Framework nucleic acid-programmed aptamer-paclitaxel conjugates as targeted therapeutics for triple-negative breast cancer.

Triple-negative breast cancer (TNBC) is highly invasive with a poor prognosis, and chemotherapy remains the clinical treatment of choice. Paclitaxel is a commonly used first-line chemotherapy drug, but its untargeted distribution poses clinical challenges. Inspired by antibody-drug conjugates, we develop a precisely structured framework nucleic acid-programmed aptamer-paclitaxel conjugate (FAPC) with chemically well-defined paclitaxel loading dosing, enabling the regulation of receptor-aptamer affinity to facilitate tumor-targeted chemotherapy. Utilizing framework nucleic acids as a precise addressing scaffold, we organize the AS1411 aptamer with accurate intermolecular spacing and find that an inter-aptamer spacing of 19.04 nm could enhance the affinity of the FAPC for tumor cells.
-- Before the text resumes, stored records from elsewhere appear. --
(* ===== verification/Assembler.v ===== *)
(** * Budget packing and placement (hotpath/assembler.py)

    [Candidate] with its construction checks, [_better], [_collapse], [_dedup], [_pack],
    [_clamp] and [assemble].  The configuration is the part of [EffectiveConfig] the
    function reads ([budget.*] and [tier_a.candidate_cap_per_run]), with no assumption on
    its values: caps may be negative, inconsistent or missing.  Scores are binary64. *)

From S2P Require Import Prelude Domain PyText PyFloat Templates.
Open Scope Z_scope.

(** ** Candidates *)

(** [Candidate.__post_init__], as one test on the fields. *)
Definition candidate_ok (txt : pystr) (tok : Z) (sc : float) (key : pystr) : bool :=
  (0 <=? tok) && negb (py_blank txt) && negb (bool_decide (key = [])) && isfinite sc.

(** A [Candidate] that was constructed, hence passed its checks. *)
Record Candidate := mkCandidate {
  c_slot : Slot;
  c_memory_id : MemoryId;
  c_mem_type : MemType;
  c_text : pystr;
  c_tokens : Z;
  c_score : float;
  c_dedup_key : pystr;
  c_ok : Is_true (candidate_ok c_text c_tokens c_score c_dedup_key);
}.

(** [Candidate(slot=..., ...)]. *)
Definition make_candidate (s : Slot) (m : MemoryId) (mt : MemType) (txt : pystr) (tok : Z)
    (sc : float) (key : pystr) : result exn Candidate :=
  match decide (Is_true (candidate_ok txt tok sc key)) with
  | left H => Ok (mkCandidate s m mt txt tok sc key H)
  | right _ => Err ValueError
  end.

Record BudgetConfig := mkBudget {
  total_tokens : Z;
  static_prefix : Z;
  static_prefix_prefs : Z;
  static_prefix_lessons : Z;
  dynamic : Z;
  slot_caps : gmap string Z;
  candidate_cap_per_run : Z;
}.

Record AssembledContext := mkAssembled {
  a_slots : list ContextSlot;
  a_total_tokens : Z;
  a_dropped : list MemoryId;
}.

Definition DYNAMIC_SLOTS : list Slot := filter (λ s, s ≠ STATIC_PREFIX) SLOT_ORDER.

(** ** Deduplication *)

Definition id_str (m : MemoryId) : pystr := uuid_str (MemoryId_value m).

Definition better (candidate current : Candidate) : bool :=
  (c_score current <? c_score candidate)%float
  || ((c_score candidate =? c_score current)%float
      && str_ltb (id_str (c_memory_id candidate)) (id_str (c_memory_id current))).

Section Collapse.
Context {K : Type} `{EqDecision K} (key : Candidate → K).

Definition collapse_step (best : list (K * Candidate)) (c : Candidate) : list (K * Candidate) :=
  match dict_get best (key c) with
  | None => dict_set best (key c) c
  | Some current => if better c current then dict_set best (key c) c else best
  end.

Definition collapse (cs : list Candidate) : list Candidate := (foldl collapse_step [] cs).*2.
End Collapse.

Definition dedup (cs : list Candidate) : list Candidate :=
  collapse c_dedup_key (collapse c_memory_id cs).

(** ** Packing *)

(** The sort key [(-score, str(memory_id))]. *)
Definition pack_key (c : Candidate) : float * pystr := ((- c_score c)%float, id_str (c_memory_id c)).
Definition candidate_leb (a b : Candidate) : bool := key_leb (pack_key a) (pack_key b).

Fixpoint pack_loop (cap : Z) (max_count : option Z) (selected : list Candidate) (used : Z)
    (ordered : list Candidate) : list Candidate * Z :=
  match ordered with
  | [] => (selected, used)
  | c :: rest =>
      if match max_count with Some m => m <=? Z.of_nat (length selected) | None => false end
      then pack_loop cap max_count selected used rest
      else if cap <? used + c_tokens c then pack_loop cap max_count selected used rest
      else pack_loop cap max_count (selected ++ [c]) (used + c_tokens c) rest
  end.

Definition pack (cs : list Candidate) (cap : Z) (max_count : option Z) : list Candidate * Z :=
  pack_loop cap max_count [] 0 (py_sorted candidate_leb cs).

Definition clamp (cap headroom : Z) : Z := Z.max (Z.min cap headroom) 0.

(** ** [assemble] *)

Definition of_slot (s : Slot) (cs : list Candidate) : list Candidate :=
  List.filter (λ c, bool_decide (c_slot c = s)) cs.

(** One iteration of the loop over the dynamic slots: budget left and what was selected. *)
Definition dynamic_step (cfg : BudgetConfig) (deduped : list Candidate)
    (st : list Candidate * Z) (s : Slot) : list Candidate * Z :=
  let '(selected, remaining) := st in
  let slot_cap := clamp (default 0 (slot_caps cfg !! Slot_value s)) remaining in
  let max_count := if bool_decide (s = CANDIDATE_NOTE) then Some (candidate_cap_per_run cfg) else None in
  let '(sel, used) := pack (of_slot s deduped) slot_cap max_count in
  (selected ++ sel, remaining - used).

Definition to_slot (c : Candidate) : ContextSlot :=
  mkSlot (c_slot c) (Some (MemoryId_value (c_memory_id c))) (c_tokens c) (c_text c).

Definition memory_id_leb (a b : MemoryId) : bool := str_leb (id_str a) (id_str b).

(** The selection, in placement order, and the tokens it spends. *)
Definition select (cs : list Candidate) (cfg : BudgetConfig) : list Candidate * Z :=
  let deduped := dedup cs in
  let static_items := of_slot STATIC_PREFIX deduped in
  let prefs := List.filter (λ c, bool_decide (c_mem_type c = PREFERENCE)) static_items in
  let lessons := List.filter (λ c, negb (bool_decide (c_mem_type c = PREFERENCE))) static_items in
  let static_pool := clamp (static_prefix cfg) (total_tokens cfg) in
  let '(prefs_selected, prefs_used) :=
    pack prefs (clamp (static_prefix_prefs cfg) static_pool) None in
  let lessons_cap := clamp (static_prefix_lessons cfg) (static_pool - prefs_used) in
  let '(lessons_selected, lessons_used) := pack lessons lessons_cap None in
  let dynamic_pool := clamp (dynamic cfg) (total_tokens cfg - prefs_used - lessons_used) in
  let '(dynamic_selected, remaining) :=
    foldl (dynamic_step cfg deduped) ([], dynamic_pool) DYNAMIC_SLOTS in
  (prefs_selected ++ lessons_selected ++ dynamic_selected,
   prefs_used + lessons_used + (dynamic_pool - remaining)).

Definition assemble (cs : list Candidate) (cfg : BudgetConfig) : AssembledContext :=
  let '(ordered, total) := select cs cfg in
  let selected_ids : gset MemoryId := list_to_set (map c_memory_id ordered) in
  let dropped : gset MemoryId :=
    list_to_set (filter (λ m, m ∉ selected_ids) (map c_memory_id cs)) in
  mkAssembled (map to_slot ordered) total (py_sorted memory_id_leb (elements dropped)).

(** ** Lemmas: the order of candidates *)

Lemma candidate_ok_spec c : 0 ≤ c_tokens c ∧ not_nan (c_score c).
Proof.
  destruct c as [s m mt txt tok sc key H]; simpl. apply Is_true_true in H. unfold candidate_ok in H.
  bsplit. split; [by apply Z.leb_le|by apply isfinite_not_nan].
Qed.

Lemma pack_key_not_nan c : not_nan (pack_key c).1.
Proof. apply opp_not_nan, candidate_ok_spec. Qed.

Lemma candidate_leb_rank a b :
  candidate_leb a b = true
  ↔ lex_lt (frank (pack_key a).1) (frank (pack_key b).1)
    ∨ frank (pack_key a).1 = frank (pack_key b).1
      ∧ str_leb (id_str (c_memory_id a)) (id_str (c_memory_id b)) = true.
Proof. apply key_leb_rank; apply pack_key_not_nan. Qed.

#[export] Instance candidate_leb_preorder : TotalPreorder candidate_leb.
Proof.
  split.
  - intros a b. rewrite !candidate_leb_rank.
    destruct (lex_trichotomy (frank (pack_key a).1) (frank (pack_key b).1)) as [|[Heq|]]; [auto| |auto].
    rewrite Heq. destruct (leb_total (leb := str_leb) (id_str (c_memory_id a)) (id_str (c_memory_id b))); auto.
  - intros a b c. rewrite !candidate_leb_rank.
    intros [H1|[H1 H1']] [H2|[H2 H2']].
    + left. eapply lex_lt_trans; eauto.
    + left. by rewrite <-H2.
    + left. by rewrite H1.
    + right. split; [congruence|]. eapply leb_trans; eauto.
Qed.

#[export] Instance memory_id_leb_preorder : TotalPreorder memory_id_leb.
Proof.
  split; [intros x y; apply (leb_total (leb := str_leb))|].
  intros x y z. apply (leb_trans (leb := str_leb)).
Qed.

Lemma id_str_inj a b : id_str a = id_str b → a = b.
Proof. destruct a, b. unfold id_str. simpl. by intros ->%uuid_str_inj. Qed.

(** Ties of the sort key are between copies of one memory. *)
Lemma candidate_leb_antisym a b :
  candidate_leb a b = true → candidate_leb b a = true → c_memory_id a = c_memory_id b.
Proof.
  rewrite !candidate_leb_rank. intros [H1|[H1 H1']] [H2|[H2 H2']].
  - destruct (lex_irrefl (frank (pack_key a).1)). by eapply lex_lt_trans.
  - rewrite H2 in H1. by apply lex_irrefl in H1.
  - rewrite H1 in H2. by apply lex_irrefl in H2.
  - by apply id_str_inj, str_leb_antisym.
Qed.

(** [_better] is the strict part of the sort order. *)
Lemma better_leb a b : better a b = negb (candidate_leb b a).
Proof.
  destruct (candidate_ok_spec a) as [_ Ha], (candidate_ok_spec b) as [_ Hb].
  apply eq_bool_prop_intro. rewrite !Is_true_true, negb_true_iff, <-not_true_iff_false.
  rewrite candidate_leb_rank. unfold better, pack_key; cbn [fst].
  rewrite orb_true_iff, andb_true_iff, ltb_rank, eqb_rank, !frank_opp by done.
  unfold str_ltb. rewrite negb_true_iff, <-not_true_iff_false.
  generalize (str_leb (id_str (c_memory_id b)) (id_str (c_memory_id a))); intros t.
  destruct (frank (c_score a)) as [[a1 a2] a3], (frank (c_score b)) as [[b1 b2] b3].
  cbn [lex_lt]. destruct t.
  - split; [intros [?|[[= -> -> ->] ?]]; [|done]|].
    + intros [?|[[= ] _]]; lia.
    + intros Hn. left. destruct (decide (a1 = b1 ∧ a2 = b2 ∧ a3 = b3)) as [(-> & -> & ->)|];
        [destruct Hn; by right|]. lia.
  - split; [intros [?|[[= -> -> ->] _]]; intros [?|[_ ?]]; done || lia|].
    intros Hn. destruct (decide (a1 = b1 ∧ a2 = b2 ∧ a3 = b3)) as [(-> & -> & ->)|]; [by right|]. left. lia.
Qed.

(** ** Lemmas: [_collapse] keeps the best candidate of every key *)

Section CollapseLemmas.
Context {K : Type} `{EqDecision K} (key : Candidate → K).

Record collapse_inv (best : list (K * Candidate)) (seen : list Candidate) : Prop := {
  ci_nodup : NoDup best.*1;
  ci_best : ∀ k c, (k, c) ∈ best →
    key c = k ∧ c ∈ seen ∧ ∀ d, d ∈ seen → key d = k → candidate_leb c d = true;
  ci_all : ∀ d, d ∈ seen → key d ∈ best.*1;
}.

Lemma collapse_inv_step best seen c :
  collapse_inv best seen → collapse_inv (collapse_step key best c) (seen ++ [c]).
Proof.
  intros [Hnd Hbest Hall]. unfold collapse_step.
  assert (Hins : (∀ d, d ∈ seen → key d = key c → candidate_leb c d = true) →
                 collapse_inv (dict_set best (key c) c) (seen ++ [c])).
  { intros Hle. split.
    - by apply dict_set_NoDup.
    - intros k x. rewrite elem_of_dict_set by done. intros [[-> ->]|[Hne Hx]].
      + split; [done|]. split; [by apply elem_of_snoc; right|]. intros d Hd Hk.
        apply elem_of_snoc in Hd as [Hd| ->]; [by apply Hle|].
        by apply leb_refl; apply _.
      + apply Hbest in Hx as (<- & Hx & Hmin). split; [done|]. split; [by apply elem_of_snoc; left|].
        intros d Hd Hk. apply elem_of_snoc in Hd as [Hd| ->]; [by apply Hmin|done].
    - intros d Hd.
      assert (∀ k, k ∈ best.*1 ∨ k = key c → k ∈ (dict_set best (key c) c).*1) as Hk.
      { intros k Hk. destruct (decide (key c ∈ best.*1)) as [Hin|Hin].
        - rewrite dict_set_keys by done. by destruct Hk as [|Heq]; [|subst k].
        - rewrite dict_set_new, fmap_app by done. apply elem_of_app.
          destruct Hk as [|Heq]; [by left|subst k; right; left]. }
      apply Hk. apply elem_of_snoc in Hd as [Hd| ->]; auto. }
  destruct (dict_get best (key c)) as [cur|] eqn:Hg.
  - apply dict_get_Some_elem in Hg. destruct (Hbest _ _ Hg) as (Hkc & Hcur & Hmin).
    rewrite better_leb. destruct (candidate_leb cur c) eqn:Hle; cbn [negb].
    + split; [done| |].
      * intros k x Hx. destruct (Hbest _ _ Hx) as (<- & Hxs & Hxm). split; [done|].
        split; [by apply elem_of_snoc; left|]. intros d Hd Hk.
        apply elem_of_snoc in Hd as [Hd| ->]; [by apply Hxm|].
        eapply leb_trans; [|exact Hle]. by apply Hxm; [|congruence].
      * intros d Hd. apply elem_of_snoc in Hd as [Hd| ->]; [auto|].
        apply list_elem_of_fmap. by exists (key c, cur).
    + apply Hins. intros d Hd Hk. apply leb_false_flip in Hle; [|apply _].
      eapply leb_trans; [exact Hle|]. by apply Hmin.
  - apply Hins. intros d Hd Hk. exfalso. apply dict_get_None in Hg. apply Hg. rewrite <-Hk. auto.
Qed.

Lemma collapse_fold cs : collapse_inv (foldl (collapse_step key) [] cs) cs.
Proof.
  induction cs as [|c cs IH] using rev_ind.
  - split; [constructor|by intros ?? ?%not_elem_of_nil|by intros ? ?%not_elem_of_nil].
  - rewrite foldl_snoc. by apply collapse_inv_step.
Qed.

(** The survivors: input candidates, one per key, none beaten by another of its key. *)
Lemma collapse_spec cs :
  NoDup (map key (collapse key cs))
  ∧ (∀ c, c ∈ collapse key cs →
       c ∈ cs ∧ ∀ d, d ∈ cs → key d = key c → candidate_leb c d = true)
  ∧ (∀ d, d ∈ cs → ∃ c, c ∈ collapse key cs ∧ key c = key d).
Proof.
  destruct (collapse_fold cs) as [Hnd Hbest Hall]. unfold collapse.
  set (best := foldl (collapse_step key) [] cs) in *. clearbody best.
  assert (Hkeys : map key best.*2 = best.*1).
  { clear Hall Hnd. induction best as [|[k c] best IH]; [done|]. simpl.
    destruct (Hbest k c) as [-> _]; [left|]. f_equal. apply IH. intros k' c' ?. apply Hbest. by right. }
  split_and!.
  - by rewrite Hkeys.
  - intros c Hc. apply list_elem_of_fmap in Hc as ([k c'] & -> & Hc).
    apply Hbest in Hc as (<- & ? & ?). done.
  - intros d Hd. apply Hall in Hd. rewrite <-Hkeys in Hd.
    apply list_elem_of_fmap in Hd as (c & -> & Hc). eauto.
Qed.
Then, the multifunctional FAPC can disrupt actin reorganization to achieve cytotoxicity in tumor cells. Furthermore, the AS1411-specifically modified FAPC further enhances the structure-dependent selective accumulation of drugs at tumor sites in a human xenograft model of triple-negative breast cancer, subsequently leading to significantly improved antitumor efficacy and reduced toxicity. The FAPC provides a precisely programmable platform for efficient targeted delivery of chemotherapeutic agents to malignancies.